Bunker Mentality

In a previous position, I was the marketing director for a workers compensation self-insurance fund. During a meeting of the fund’s trustees there was a contentious and loud discussion about the wording of a response to a lawyer’s demand. Just as tempers were beginning to flare, one of the meeting participants cried out, “Hold on, I’ve got the solution.” As the room quieted, he continued, “Let’s send a note composed in formal business block, reading, ‘Drop dead. Strong letter will follow.”

The room erupted with laughter and the issue quickly came to a resolution.

Humor, happiness, joy and relaxation: essential to our personal well-being are equally indispensable to business success. In tough times, people often adopt a “bunker” mentality: the instinct to focus solely on the situation at hand putting all, so-called, distractions aside. At such times, often a joke, a smile or enjoyment of life is greeted with derision as a betrayal of the seriousness of the situation. In actuality, getting out of the bunker may be the one of the most effective ways to overcome adversity.

The isolation of the bunker leads to “bunker thinking:” a lack of diversity in ideas and thus, solutions. Time spent away from the bunker provides the opportunity to develop alternative, sometime inspirational, solutions.

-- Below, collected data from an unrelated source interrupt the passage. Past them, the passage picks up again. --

(* ===== verification/TxPool.v ===== *)
(** * The transaction pool

    Model of src/cryptonote_core/tx_pool.cpp: admission, the index of spent key
    images, the container sorted by fee rate, pruning, removal, the selection of
    transactions for a block template, validation and start-up.  The pool's
    table, which the code keeps in the database of [Blockchain], is a field of
    the state.  What the pool asks of the chain is the class [PoolChain]; the
    clock is an argument [now].

    [fee / (double)tx_weight] and the float product of
    [template_accept_threshold] are modelled exactly: a binary floating-point
    value is a pair of a mantissa and an exponent. *)
From Stdlib Require Import ZArith Lia Bool.
From stdpp Require Import prelude gmap.
From S2P Require Import Prelude StringTools Varint Archive TxExtra Rct CryptonoteBasic Keccak TreeHash IntUtil Hashing Money Reward.
Local Open Scope Z_scope.

#[local] Opaque cn_fast_hash.

Definition MIN_RELAY_TIME : Z := 60 * 5.
Definition MAX_RELAY_TIME : Z := 60 * 60 * 4.
Definition DEFAULT_TXPOOL_MAX_WEIGHT : Z := 648000000.
Definition CRYPTONOTE_COINBASE_BLOB_RESERVED_SIZE : Z := 600.
Definition CRYPTONOTE_MEMPOOL_TX_LIVETIME : Z := 86400 * 3.
Definition CRYPTONOTE_MEMPOOL_TX_FROM_ALT_BLOCK_LIVETIME : Z := 604800.

(** ** Floating point *)
Record float := Float { mantissa : Z; exponent : Z }.
Lemma entries_reverse t x hashes : entries t x (reverse hashes) = reverse (entries t x hashes).
Proof. unfold entries. induction hashes as [|h hashes IH]; [done|]. rewrite reverse_cons, omap_app, IH. cbn [omap list_omap]. destruct (t !! h) as [[tx y]|]; cbn [fmap option_fmap option_map]; [by rewrite reverse_cons|by rewrite app_nil_r]. Qed.

Lemma chain_txs_snoc b bi t : chain_txs (b ++ [bi]) t = chain_txs b t ++ entries t (zlen b) (block_tx_hashes (bi_block bi)).
Proof. unfold chain_txs. rewrite imap_app, concat_app. cbn. by rewrite app_nil_r, Nat.add_0_r. Qed.

Lemma chain_txs_ext b t t' : (forall bi h, bi ∈ b -> h ∈ block_tx_hashes (bi_block bi) -> t' !! h = t !! h) -> chain_txs b t' = chain_txs b t.
Proof.
  induction b as [|bi b IH] using rev_ind; [done|]. intros He. rewrite !chain_txs_snoc, IH, (entries_ext t t'); [done|..].
  - intros h Hh. apply (He bi); [apply elem_of_app; right; by left|done].
  - intros bi' h Hb. apply He, elem_of_app. by left.
Qed.

Lemma elem_of_entries t x hashes y h tx : (y, h, tx) ∈ entries t x hashes -> y = x /\ h ∈ hashes /\ exists z, t !! h = Some (tx, z).
Proof.
  unfold entries. intros (h' & Hin & E)%list_elem_of_omap. destruct (t !! h') as [[tx' z]|] eqn:Et; [|done]. injection E as <- <- <-. by eauto.
Qed.

Lemma elem_of_chain_txs b t y h tx : (y, h, tx) ∈ chain_txs b t ->
  exists i bi z, b !! i = Some bi /\ y = Z.of_nat i /\ h ∈ block_tx_hashes (bi_block bi) /\ t !! h = Some (tx, z).
Proof.
  induction b as [|bi b IH] using rev_ind; [by intros ?%elem_of_nil|]. rewrite chain_txs_snoc. intros [Hin|Hin]%elem_of_app.
  - destruct (IH Hin) as (i & bi' & z & Ei & Hr). exists i, bi', z. split; [by apply lookup_app_l_Some|done].
  - apply elem_of_entries in Hin as (-> & Hin & z & E). exists (length b), bi, z. split; [by apply list_lookup_middle|done].
Qed.
Lemma members_app amount l1 l2 : members amount (l1 ++ l2) = o1 ← members amount l1; o2 ← members amount l2; Some (o1 ++ o2).
Proof. unfold members. induction l1 as [|i l1 IH]; [cbn; by destruct (mapM _ l2)|]. cbn [app mapM]. destruct (get_output_key t amount i); [|done]. cbn [mbind option_bind]. rewrite IH. destruct (mapM _ l1); [|done]. cbn [mbind option_bind]. by destruct (mapM _ l2). Qed.

Lemma members_length amount abs outs : members amount abs = Some outs -> length outs = length abs.
Proof. intros E%mapM_Some. symmetry. by eapply Forall2_length. Qed.

(** The loop on as many outputs as there are offsets, or on none. *)
Lemma scan_loop_members amount abs outs h : length outs = length abs ->
  scan_loop amount abs outs h = if forallb unlocked outs then Some (member_key <$> outs, last_height h outs) else None.
Proof.
  revert outs h. induction abs as [|i abs IH]; intros outs h Hl; [by destruct outs|]. destruct outs as [|o outs]; [done|]. injection Hl as Hl. cbn [scan_loop mbind option_bind forallb tail].
  change (is_tx_spendtime_unlocked (height db) hf_version now (od_unlock_time o)) with (unlocked o). destruct (unlocked o); [|done]. cbn [negb andb]. rewrite (IH outs) by done.
  destruct (forallb unlocked outs); [|done]. cbn [mbind option_bind fmap list_fmap]. match goal with |- Some (_, ?x) = Some (_, ?y) => enough (x = y) as -> by done end. unfold last_height. destruct abs, outs; [|done..|done]. cbn [last]. rewrite bool_decide_true by done. done.
Qed.

Lemma scan_loop_none amount abs h : scan_loop amount abs [] h = outs ← members amount abs; if forallb unlocked outs then Some (member_key <$> outs, last_height h outs) else None.
Proof.
  assert (forall h, scan_loop amount abs [] h = outs ← members amount abs; scan_loop amount abs outs h) as E.
  - induction abs as [|i abs IH]; intros h0; [done|]. cbn [scan_loop members mapM]. unfold members in *. cbn [mapM]. destruct (get_output_key t amount i) as [o|]; [|done]. cbn [mbind option_bind tail].
    destruct (negb _) eqn:Eu.
    + destruct (mapM _ abs); [|done]. cbn [mbind option_bind mret option_ret tail]. by rewrite Eu.
    + rewrite IH. destruct (mapM _ abs); [|done]. cbn [mbind option_bind mret option_ret tail]. by rewrite Eu.
  - rewrite E. destruct (members amount abs) as [outs|] eqn:Em; [|done]. cbn [mbind option_bind]. apply scan_loop_members. by eapply members_length.
Qed.

(** The ring of an input: its members exist and are unlocked. *)
Definition ring_of (amount : Z) (key_offsets : list Z) (max_height : Z) : option (list ctkey * Z) :=
  if bool_decide (key_offsets = []) then None
  else
    outs ← members amount (relative_output_offsets_to_absolute key_offsets);
    if forallb unlocked outs then Some (member_key <$> outs, last_height max_height outs) else None.
(* ===== verification/LeaderService.v ===== *)
(** * The leader's side of the temporary consensus

    The blocks a leader builds and why validators accept them, and the service
    of src/cryptonote_core/temp_consensus_leader_service.cpp as a machine of the
    thread that calls [start] and [stop] and the threads of [service_loop]. *)
From Stdlib Require Import ZArith Lia Bool Sorted.
From stdpp Require Import prelude strings.
From S2P Require Import Prelude StringTools Varint Archive TxExtra Rct CryptonoteBasic Keccak TreeHash Hashing TempConsensus.
Local Open Scope Z_scope.
Local Open Scope archive_scope.

#[local] Opaque cn_fast_hash.

(** ** The template and its stripping *)

(** The extra of the miner transaction of a template: the transaction key, the
    reserved nonce, and the zero bytes that balance the block weight. *)
Definition template_extra (pub : blob) (k : nat) : blob :=
  (add_extra_nonce_to_tx_extra (add_tx_pub_key_to_extra [] pub) (replicate LEADER_INFO_RESERVED_SIZE 0)).2
    ++ replicate k 0.

Lemma reserved_length_read s : serialize_varint_load 64 (170 :: 0 :: s) = Some (42, s).
Proof. reflexivity. Qed.

Lemma reserved_nonce_read r :
  variant_read TX_EXTRA_NONCE (170 :: 0 :: replicate 42 0 ++ r) = Some (tx_extra_nonce (replicate 42 0), r).
Proof.
  change (variant_read TX_EXTRA_NONCE) with (x <-- c_load nonce_codec ;; rret (tx_extra_nonce x)).
  unfold nonce_codec, guard_codec, string_codec, string_load. cbn [c_load]. unfold rbind at 1 2 4.
  unfold rbind at 1. rewrite reserved_length_read. unfold remaining_bytes. rewrite zlen_app.
  replace (zlen (replicate 42 0)) with 42 by reflexivity.
  pose proof (zlen_nonneg r). rewrite (proj2 (Z.ltb_ge _ _)) by lia.
  unfold serialize_blob_load. rewrite length_app, length_replicate, take_app_length', drop_app_length' by done.
  rewrite (proj2 (Nat.ltb_ge _ _)) by lia. reflexivity.
Qed.

Lemma zeros_padding n : Z.of_nat n < TX_EXTRA_PADDING_MAX_COUNT ->
  tx_extra_field_load (0 :: replicate n 0) = Some (tx_extra_padding (Z.of_nat n + 1), []).
Proof.
  intros Hn. rewrite field_load_cons by (unfold in_range; lia).
  change (variant_read 0) with (x <-- padding_load ;; rret (tx_extra_padding x)). unfold padding_load, rbind.
  rewrite padding_load_loop_zeros; [|unfold TX_EXTRA_PADDING_MAX_COUNT in *; lia..].
  unfold rret. do 3 f_equal. lia.
Qed.

(** The one-byte length 170 of the reserved nonce is read as the varint 42 cut
    short: the template parses as a nonce of 42 zeros and a long padding. *)
Lemma template_extra_parse pub k : pod_ok 32 pub -> Z.of_nat k <= 4993 ->
  parse_tx_extra (template_extra pub k) =
    (true, [tx_extra_pub_key pub; tx_extra_nonce (replicate 42 0); tx_extra_padding (127 + Z.of_nat k)]).
Proof.
  intros Hp Hk.
  assert (template_extra pub k = field_bytes (tx_extra_pub_key pub) ++
    2 :: 170 :: 0 :: replicate 42 0 ++ 0 :: replicate (126 + k) 0) as ->.
  { unfold template_extra. change (add_extra_nonce_to_tx_extra (add_tx_pub_key_to_extra [] pub)
      (replicate LEADER_INFO_RESERVED_SIZE 0)).2 with
      (TX_EXTRA_TAG_PUBKEY :: pub ++ 2 :: 170 :: replicate 170 0).
    change (field_bytes (tx_extra_pub_key pub)) with (TX_EXTRA_TAG_PUBKEY :: pub).
    rewrite replicate_add. simpl. by rewrite <- app_assoc. }
  unfold parse_tx_extra. set (t := 2 :: _).
  assert (exists n, length (field_bytes (tx_extra_pub_key pub) ++ t) = S (S (S n))) as [n ->].
  { rewrite length_app, Nat.add_comm. unfold t. simpl length. by eexists. }
  change (field_bytes (tx_extra_pub_key pub) ++ t) with (TX_EXTRA_TAG_PUBKEY :: pub ++ t). cbv iota.
  change (TX_EXTRA_TAG_PUBKEY :: pub ++ t) with (field_bytes (tx_extra_pub_key pub) ++ t).
  cbn [parse_tx_extra_loop]. rewrite field_load_store by done. unfold t at 1. cbn [parse_tx_extra_loop].
  unfold t. rewrite field_load_cons by (unfold in_range; lia). change 2 with TX_EXTRA_NONCE at 1.
  rewrite reserved_nonce_read. cbn [parse_tx_extra_loop].
  rewrite zeros_padding by (unfold TX_EXTRA_PADDING_MAX_COUNT; lia).
  cbn [app]. do 5 f_equal. lia.
Qed.

(** Removing the nonce and then the padding leaves the transaction key. *)
Lemma template_extra_strip pub k : pod_ok 32 pub -> Z.of_nat k <= 4993 -> bytes_ok (template_extra pub k) ->
  (remove_field_from_tx_extra (remove_field_from_tx_extra (template_extra pub k) ty_nonce).2 ty_padding).2 =
    fields_bytes [tx_extra_pub_key pub].
Proof.
  intros Hp Hk Hb. rewrite (remove_field_spec (template_extra pub k)), template_extra_parse by done. cbn [snd].
  set (l := filter _ _). assert (l = [tx_extra_pub_key pub; tx_extra_padding (127 + Z.of_nat k)]) as -> by reflexivity.
  assert (fields_ok [tx_extra_pub_key pub; tx_extra_padding (127 + Z.of_nat k)]) as Hok.
  { split; [done|]. split; [done|]. split; [|done]. unfold field_ok, TX_EXTRA_PADDING_MAX_COUNT. lia. }
  rewrite remove_field_spec by (by apply fields_bytes_ok). by rewrite parse_tx_extra_bytes.
Qed.

Lemma template_extra_pub pub k : pod_ok 32 pub -> Z.of_nat k <= 4993 ->
  get_tx_pub_key_from_extra (template_extra pub k) 0 = pub.
Proof. intros Hp Hk. unfold get_tx_pub_key_from_extra. by rewrite template_extra_parse. Qed.

Lemma le_word_bound b : bytes_ok b -> 0 <= le_word b < 2 ^ (8 * zlen b).
Proof.
  induction 1 as [|x b Hx Hb IH]; [done|]. cbn [le_word].
  assert (8 * zlen (x :: b) = 8 + 8 * zlen b) as -> by (rewrite zlen_cons; lia). pose proof (zlen_nonneg b).
  rewrite Z.pow_add_r by lia. unfold in_range in Hx. change (2 ^ 8) with 256 in *. lia.
Qed.

Lemma nonce_u32 cfg slot : is_u32 (generate_deterministic_nonce cfg slot).
Proof.
  unfold generate_deterministic_nonce. set (h := cn_fast_hash _).
  assert (pod_ok 32 h) as [Hl Hh] by apply cn_fast_hash_ok.
  pose proof (le_word_bound (take 4 h) (bytes_ok_take 4 h Hh)) as H. unfold zlen in H.
  rewrite length_take, Hl in H. done.
Qed.

(** The block the leader signs: the template at the slot's time, with the
    deterministic nonce, and only the transaction key in the miner's extra. *)
Definition unsigned_block (cfg : config) (tb : block) (slot : Z) (pub : blob) : block :=
  let bl := set_timestamp tb slot in
  let bl := if negb (enable_pow cfg) then set_nonce bl (generate_deterministic_nonce cfg slot) else bl in
  clean (set_miner_extra bl (fields_bytes [tx_extra_pub_key pub])).

Lemma unsigned_block_ok cfg tb slot pub : block_ok (clean tb) -> is_u64 slot -> pod_ok 32 pub ->
  block_ok (unsigned_block cfg tb slot pub).
Proof.
  intros ((H1 & H2 & H3 & H4 & H5) & Ht & Hx) Hs Hp. apply clean_set_extra.
  - pose proof (nonce_u32 cfg slot). by destruct (negb (enable_pow cfg)).
  - apply fields_bytes_ok. by split.
  - unfold in_range. change (fields_bytes [tx_extra_pub_key pub]) with (TX_EXTRA_TAG_PUBKEY :: pub ++ []).
    rewrite app_nil_r, zlen_cons. unfold zlen. rewrite (proj1 Hp). lia.
Qed.

(** The signed block. *)
Definition signed_block (u : block) (pub id sig : blob) : block :=
  clean (set_miner_extra u (fields_bytes [tx_extra_pub_key pub; tx_extra_leader_info id sig])).

Lemma leader_bytes_size id sig : string_ok id -> zlen id < 2 ^ 32 -> pod_ok 64 sig ->
  0 <= zlen (field_bytes (tx_extra_leader_info id sig)) < 2 ^ 33.
Proof.
  intros Hi Hz Hs. change (field_bytes (tx_extra_leader_info id sig)) with
    (TX_EXTRA_TAG_LEADER_INFO :: (write_varint (zlen id) ++ id) ++ sig).
  rewrite !zlen_cons, !zlen_app. pose proof (zlen_write_varint_64 (zlen id) (proj2 Hi)).
  assert (zlen sig = 64) as -> by (unfold zlen; by rewrite (proj1 Hs)). pose proof (zlen_nonneg id).
  pose proof (zlen_nonneg (write_varint (zlen id))). lia.
Qed.

Lemma leader_extra_size pub id sig : pod_ok 32 pub -> string_ok id -> zlen id < 2 ^ 32 -> pod_ok 64 sig ->
  let e := fields_bytes [tx_extra_pub_key pub; tx_extra_leader_info id sig] in
  bytes_ok e /\ is_u64 (zlen e).
Proof.
  intros Hp Hi Hz Hs. cbv zeta. split; [apply fields_bytes_ok; repeat split; done || apply Hp || apply Hi || apply Hs|].
  rewrite !fields_bytes_cons. change (fields_bytes []) with (@nil Z). rewrite app_nil_r, zlen_app.
  change (field_bytes (tx_extra_pub_key pub)) with (TX_EXTRA_TAG_PUBKEY :: pub). rewrite zlen_cons.
  assert (zlen pub = 32) as -> by (unfold zlen; by rewrite (proj1 Hp)).
  pose proof (leader_bytes_size id sig Hi Hz Hs). unfold in_range. lia.
Qed.

Lemma same_block_set_extra b b' e : same_block b b' ->
  clean (set_miner_extra b e) = clean (set_miner_extra b' e).
Proof.
  destruct b as [h t x c], b' as [h' t' x' c']. intros (E1 & E2 & E3). simpl in *. subst h' x'.
  destruct t, t'. unfold same_tx, tx_invalidate_hashes in E3. simpl in E3. by injection E3 as -> -> ->.
Qed.

Section leader_theorems.
Context `{SodiumLaws}.

Lemma sign_template_spec cfg tb slot pub k :
  block_ok (clean tb) -> zlen (tx_hashes tb) < 2 ^ 28 -> is_u64 slot ->
  miner_extra tb = template_extra pub k -> pod_ok 32 pub -> pub <> null_pkey -> Z.of_nat k <= 4993 ->
  string_ok (leader_id cfg) -> zlen (leader_id cfg) < 2 ^ 32 -> pod_ok 64 (libsodium_seckey cfg) ->
  exists h sig, block_id (unsigned_block cfg tb slot pub) = Some h /\
    crypto_sign_detached h (libsodium_seckey cfg) = Some sig /\ pod_ok 64 sig /\
    let b := signed_block (unsigned_block cfg tb slot pub) pub (leader_id cfg) sig in
    block_ok b /\ sign_template cfg tb slot = Some (Some (t_serializable_object_to_blob block_codec b, b)).
Proof.
  intros Htb Hx Hs He Hp Hnull Hk Hid Hidz Hsk. pose proof (unsigned_block_ok cfg tb slot pub Htb Hs Hp) as Hu.
  destruct (block_id_some (unsigned_block cfg tb slot pub) Hu) as (root & _ & _ & _ & Eid).
  { by destruct (negb (enable_pow cfg)) eqn:E; unfold unsigned_block; rewrite E. }
  set (h := get_object_hash _ _) in Eid. destruct (sign_total h (libsodium_seckey cfg) Hsk) as (sig & Esig & Hsig).
  exists h, sig. split; [done|]. split; [done|]. split; [done|]. cbv zeta.
  destruct (leader_extra_size pub (leader_id cfg) sig) as [Hb1 Hb2]; [done..|].
  assert (block_ok (signed_block (unsigned_block cfg tb slot pub) pub (leader_id cfg) sig)) as Hb.
  { apply clean_set_extra; [|done..]. exact Hu. }
  split; [exact Hb|]. unfold sign_template. unfold unsigned_block in *.
  set (bl := if negb (enable_pow cfg) then _ else _) in *.
  assert (miner_extra bl = template_extra pub k) as Ebl by (unfold bl; by destruct (negb (enable_pow cfg))).
  rewrite Ebl, template_extra_pub by done. rewrite decide_False by done.
  change (set_miner_extra (set_miner_extra bl ?x) ?y) with (set_miner_extra bl y).
  change (miner_extra (set_miner_extra bl ?x)) with x.
  rewrite template_extra_strip; [|done..|rewrite <- He; apply Htb]. rewrite parse_clean by done.
  pose proof (get_block_hash_spec (clean (set_miner_extra bl (fields_bytes [tx_extra_pub_key pub])))) as Hgh.
  destruct (get_block_hash _) as [r u']. destruct Hgh as (-> & _ & Hsame); [split; [split|]; intros ? [=]|].
  rewrite Eid, Esig. assert (miner_extra u' = fields_bytes [tx_extra_pub_key pub]) as ->.
  { destruct Hsame as (_ & _ & Hsame). by apply (f_equal (fun t => extra (tx_prefix t))) in Hsame. }
  destruct (leader_info_add [tx_extra_pub_key pub] (leader_id cfg) sig) as [-> _]; [by split|by repeat constructor|done..|].
  cbn [negb app]. apply (same_block_set_extra _ _ (fields_bytes [tx_extra_pub_key pub; tx_extra_leader_info (leader_id cfg) sig])) in Hsame.
  unfold signed_block in *. rewrite Hsame in *. rewrite parse_clean by done. reflexivity.
Qed.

In the biopic movie about Notre Dame football coach Knute Rockne, a good example takes place during a scene in which he attends a vaudeville show. Inspired by the dancing showgirls, he changed his offensive scheme and won a national championship.

You don’t know what will create inspirational ideas; however, you won’t find such revelations within the bunker.

With daily crises, the bunker is always a busy place, with time only to react. The old saying is true, “when you are up to your rear end in alligators, there isn’t time to bail-out the swamp.”  Finding time to plan courses of action is essential to success. Getting out of the bunker allows for time away from the constant demands, when, with a relaxed mind, strategies become clear.

The negativity of the bunker mentality discourages efforts to make things better: “why try when things are only going to get worse?” People in a bunker spend a lot of time bemoaning their situation: “poor me, things are, oh, so bad.” Joy, jokes and happiness foster optimism. In the absence of large successes, celebrate small ones; exchange jokes; share happiness: by doing so, an atmosphere is created that will lead towards success.

In the movie, Animal House, when the fraternity was about to be kicked off campus and its members expelled from college, instead of wallowing in self-pity, they hosted a toga party. If not a toga party, other things can be done to escape the bunker: participate in an industry event; take an afternoon off to do what you enjoy; take a vacation; celebrate good news; learn new jokes and always, keep on smiling.